3 Responses to All The Plagues Of Hell – Snippet 15

  1. Douglas Lampert says:

    My understanding is that a little alcohol in contaminated water is effectively worthless, very little is killed by concentrations that low, breeding rates may be reduced, but that doesn’t really help with what’s already there. The change in PH might help, but I’d hate to bet on it.

    So I’m not sure I buy Francisco having noticed such a benefit.

    The thing that matters is that watered wine is usually mixed with heated water, and the heat kills whatever it is that’s dangerous. I’m not sure when the idea that heating water by itself was sufficient may have come in, but in terms of disease prevention: Beer, mixed wine, and Tea were all just ways to get people to heat their water prior to drinking it.

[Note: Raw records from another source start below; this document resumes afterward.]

Lemma addMarginToSvg_writes_ex_witness :
  (getAttribute "width" [("viewBox", "-20 -20 140 90"); ("width", "14ex")]
     <> getAttribute "width" [("viewBox", "0 0 100 50"); ("width", "10pt")] ->
   exists v,
     getAttribute "width" [("viewBox", "-20 -20 140 90"); ("width", "14ex")]
       = Some (toString v ++ "ex")) /\
  (getAttribute "height" [("viewBox", "-20 -20 140 90"); ("width", "14ex")]
     <> getAttribute "height" [("viewBox", "0 0 100 50"); ("width", "10pt")] ->
   exists v,
     getAttribute "height" [("viewBox", "-20 -20 140 90"); ("width", "14ex")]
       = Some (toString v ++ "ex")).
Proof.
  apply (proj1 addMarginToSvg_writes_ex
           (widthOnly "0 0 100 50" "10pt") (widthOnly "-20 -20 140 90" "14ex")
           20%float
           [("viewBox", "0 0 100 50"); ("width", "10pt")]
           [("viewBox", "-20 -20 140 90"); ("width", "14ex")]);
    vm_compute; reflexivity.
Defined.

End MarginFacts.

(** ** The outline pass *)

Module OutlineFacts.
Import JSString JSNumber Dom Core Vocabulary AttributeFacts TreeFacts.

#[local] Opaque toString.

Lemma isNone_iff (fill : option string) :
  isNone fill = true <-> fill = Some "none".
Proof.
  destruct fill as [v|]; cbn [isNone]; [|split; discriminate].
  rewrite String.eqb_eq. split; congruence.
Qed.

Section SetOutline.
Variable opts : OutlineOpts.
Variable p : list attribute.

Lemma setOutline_stroke : getAttribute "stroke" (setOutline opts p) = Some (stroke opts).
Proof.
  unfold setOutline.
  rewrite !(get_set_other "stroke") by discriminate. apply get_set_same.
Qed.

Lemma setOutline_stroke_width :
  getAttribute "stroke-width" (setOutline opts p) = Some (toString (strokeWidth opts)).
Proof.
  unfold setOutline.
  rewrite !(get_set_other "stroke-width") by discriminate. apply get_set_same.
Qed.

Lemma setOutline_paint_order :
  getAttribute "paint-order" (setOutline opts p) = Some "stroke fill".
Proof.
  unfold setOutline.
  rewrite !(get_set_other "paint-order") by discriminate. apply get_set_same.
Qed.

Lemma setOutline_linejoin :
  getAttribute "stroke-linejoin" (setOutline opts p) = Some "round".
Proof. unfold setOutline. apply get_set_same. Qed.

Lemma setOutline_other (k : string) :
  k <> "stroke" -> k <> "stroke-width" -> k <> "paint-order" -> k <> "stroke-linejoin" ->
  getAttribute k (setOutline opts p) = getAttribute k p.
Proof.
  intros H1 H2 H3 H4. unfold setOutline. now rewrite !get_set_other.
Qed.

End SetOutline.

(** Setting the outline a second time sets each attribute to the value it
    has. *)
Lemma setOutline_twice (opts : OutlineOpts) (p : list attribute) :
  setOutline opts (setOutline opts p) = setOutline opts p.
Proof.
  unfold setOutline at 1.
  rewrite (set_same_value "stroke") by apply setOutline_stroke.
  rewrite (set_same_value "stroke-width") by apply setOutline_stroke_width.
  rewrite (set_same_value "paint-order") by apply setOutline_paint_order.
  apply set_same_value, setOutline_linejoin.
Qed.

Lemma outlinePath_twice (opts : OutlineOpts) (p : list attribute) :
  outlinePath opts (outlinePath opts p) = outlinePath opts p.
Proof.
  unfold outlinePath. cbv zeta.
  destruct (isNone (getAttribute "fill" p)) eqn:Hfill.
  - now rewrite Hfill.
  - rewrite (setOutline_other opts p "fill") by discriminate.
    rewrite Hfill. apply setOutline_twice.
Qed.

(** *** Loops over the elements of one name *)

Section UpdateElements.
Variable tag : string.
Variable f : list attribute -> list attribute.

Lemma elementsIn_named (n : node) :
  Forall (fun e => tagNameOf e = Some tag) (elementsIn tag n).
Proof.
  induction n as [t attrs children IH | data] using node_ind; [|constructor].
  cbn [elementsIn]. apply Forall_app. split.
  - destruct (String.eqb_spec t tag) as [-> | _]; repeat constructor.
  - apply Forall_flat_map. exact IH.
Qed.

Lemma elementsIn_update (n : node) :
  elementsIn tag (updateElements tag f n)
  = map (updateElements tag f) (elementsIn tag n).
Proof.
  induction n as [t attrs children IH | data] using node_ind; [|reflexivity].
  cbn [elementsIn updateElements]. rewrite map_app. f_equal.
  - destruct (String.eqb t tag) eqn:E; cbn [map updateElements]; now rewrite ?E.
  - induction IH as [| c rest Hc _ IHrest]; [reflexivity|].
    cbn [map flat_map]. now rewrite map_app, Hc, IHrest.
Qed.

Lemma getElementsByTagName_update (doc : document) :
  getElementsByTagName tag (map (updateElements tag f) doc)
  = map (updateElements tag f) (getElementsByTagName tag doc).
Proof.
  unfold getElementsByTagName.
  induction doc as [| n rest IH]; [reflexivity|].
  cbn [map flat_map]. now rewrite map_app, elementsIn_update, IH.
Qed.

Lemma attributesOf_update (e : node) :
  tagNameOf e = Some tag ->
  attributesOf (updateElements tag f e) = f (attributesOf e).
Proof.
  destruct e as [t attrs children | data]; [|discriminate].
  cbn. intros [= ->]. now rewrite String.eqb_refl.
Qed.

Lemma tagNameOf_update (e : node) :
  tagNameOf (updateElements tag f e) = tagNameOf e.
Proof. destruct e; reflexivity. Qed.

(** The loop leaves everything but the attributes of those elements. *)
Lemma eraseAttributes_update (n : node) :
  eraseAttributes tag (updateElements tag f n) = eraseAttributes tag n.
Proof.
  unfold eraseAttributes.
  induction n as [t attrs children IH | data] using node_ind; [|reflexivity].
  cbn [updateElements]. f_equal.
  - destruct (String.eqb t tag); reflexivity.
  - rewrite map_map. apply map_ext_Forall. exact IH.
Qed.

Lemma updateElements_twice (n : node) :
  (forall attrs, f (f attrs) = f attrs) ->
  updateElements tag f (updateElements tag f n) = updateElements tag f n.
Proof.
  intro Hf.
  induction n as [t attrs children IH | data] using node_ind; [|reflexivity].
  cbn [updateElements]. f_equal.
  - destruct (String.eqb t tag); [apply Hf | reflexivity].
  - rewrite map_map. apply map_ext_Forall. exact IH.
Qed.

End UpdateElements.

Lemma getElementsByTagName_named (tag : string) (doc : document) :
  Forall (fun e => tagNameOf e = Some tag) (getElementsByTagName tag doc).
Proof.
  unfold getElementsByTagName. apply Forall_flat_map, Forall_forall.
  intros n _. apply elementsIn_named.
Qed.

Lemma Forall2_map_r {A B : Type} (R : A -> B -> Prop) (g : A -> B) (l : list A) :
  Forall (fun x => R x (g x)) l -> Forall2 R l (map g l).
Proof. induction 1; constructor; assumption. Qed.

(** C4: the [path] elements after the pass are the [path] elements before
    it, one for one and in order; one whose fill is not ["none"] has the
    stroke colour and width of the style, [paint-order] ["stroke fill"] and
    [stroke-linejoin] ["round"]; one whose fill is ["none"] has the
    attributes it had; and but for the attributes of [path] elements the
    document is the same tree. *)
Theorem addOutlineToMathJaxSvg_outlines_filled_paths
    (doc : document) (opts : OutlineOpts) :
  Forall2 (outlined opts)
    (getElementsByTagName "path" doc)
    (getElementsByTagName "path" (Core.addOutlineToMathJaxSvg doc opts)) /\
  map (eraseAttributes "path") (Core.addOutlineToMathJaxSvg doc opts)
  = map (eraseAttributes "path") doc.
Proof.
  unfold Core.addOutlineToMathJaxSvg. split.
  - rewrite getElementsByTagName_update. apply Forall2_map_r.
    eapply Forall_impl; [|apply getElementsByTagName_named].
    intros p Hp. unfold outlined.
    rewrite tagNameOf_update, (attributesOf_update _ _ _ Hp).
    repeat split; try assumption.
    + intro Hfill. unfold outlinePath. cbv zeta.
      apply isNone_iff in Hfill. now rewrite Hfill.
    + unfold outlinePath; cbv zeta.
      destruct (isNone (getAttribute "fill" (attributesOf p))) eqn:E;
        [apply isNone_iff in E; contradiction | apply setOutline_stroke].
    + unfold outlinePath; cbv zeta.
      destruct (isNone (getAttribute "fill" (attributesOf p))) eqn:E;
        [apply isNone_iff in E; contradiction | apply setOutline_stroke_width].
    + unfold outlinePath; cbv zeta.
      destruct (isNone (getAttribute "fill" (attributesOf p))) eqn:E;
        [apply isNone_iff in E; contradiction | apply setOutline_paint_order].
    + unfold outlinePath; cbv zeta.
      destruct (isNone (getAttribute "fill" (attributesOf p))) eqn:E;
        [apply isNone_iff in E; contradiction | apply setOutline_linejoin].
  - rewrite map_map. apply map_ext. intro n. apply eraseAttributes_update.
Qed.

(** C9: the pass applied to its own result, with the same style, gives
    that result. *)
Theorem addOutlineToMathJaxSvg_idempotent (doc : document) (opts : OutlineOpts) :
  Core.addOutlineToMathJaxSvg (Core.addOutlineToMathJaxSvg doc opts) opts
  = Core.addOutlineToMathJaxSvg doc opts.
Proof.
  unfold Core.addOutlineToMathJaxSvg. rewrite map_map. apply map_ext.
  intro n. apply updateElements_twice. apply outlinePath_twice.
Qed.

End OutlineFacts.

(** ** The input enumerator *)

Module EnumeratorFacts.
Import JSString Core Vocabulary.

(** *** Suffixes and case *)

Lemma endsWith_iff (s suffix : string) :
  endsWith s suffix = true <-> exists front, s = front ++ suffix.
Proof.
  split.
  - induction s as [| c s' IH]; cbn [endsWith]; intro H.
    + rewrite orb_false_r in H. apply String.eqb_eq in H. now exists EmptyString.
    + apply orb_true_iff in H. destruct H as [H | H].
      * apply String.eqb_eq in H. now exists EmptyString.
      * destruct (IH H) as [front ->]. now exists (String c front).
  - intros [front ->].
    induction front as [| c front' IH].
    + destruct suffix; cbn [append endsWith]; now rewrite String.eqb_refl.
    + cbn [append endsWith]. rewrite IH. apply orb_true_r.
Qed.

    IIRC the 1632 series already had a discussion of the fact that small beer was safer specifically because the mash was heated, rather than because of the alcohol content.

  2. Mario says:

    It should really be spelled Enrico d’Este not Enrico Dell’este, certainly not Enrico Dell-este

  3. Geoffrey Nichols says:

    ” Enrico Dell-este–his habit of … not employing mercenaries”
    I don’t believe this is true as he certainly employed mercenaries in Shadow of the Lion. See the last section of chapter 73, “Enough to hire all the condottieri we’ll need.”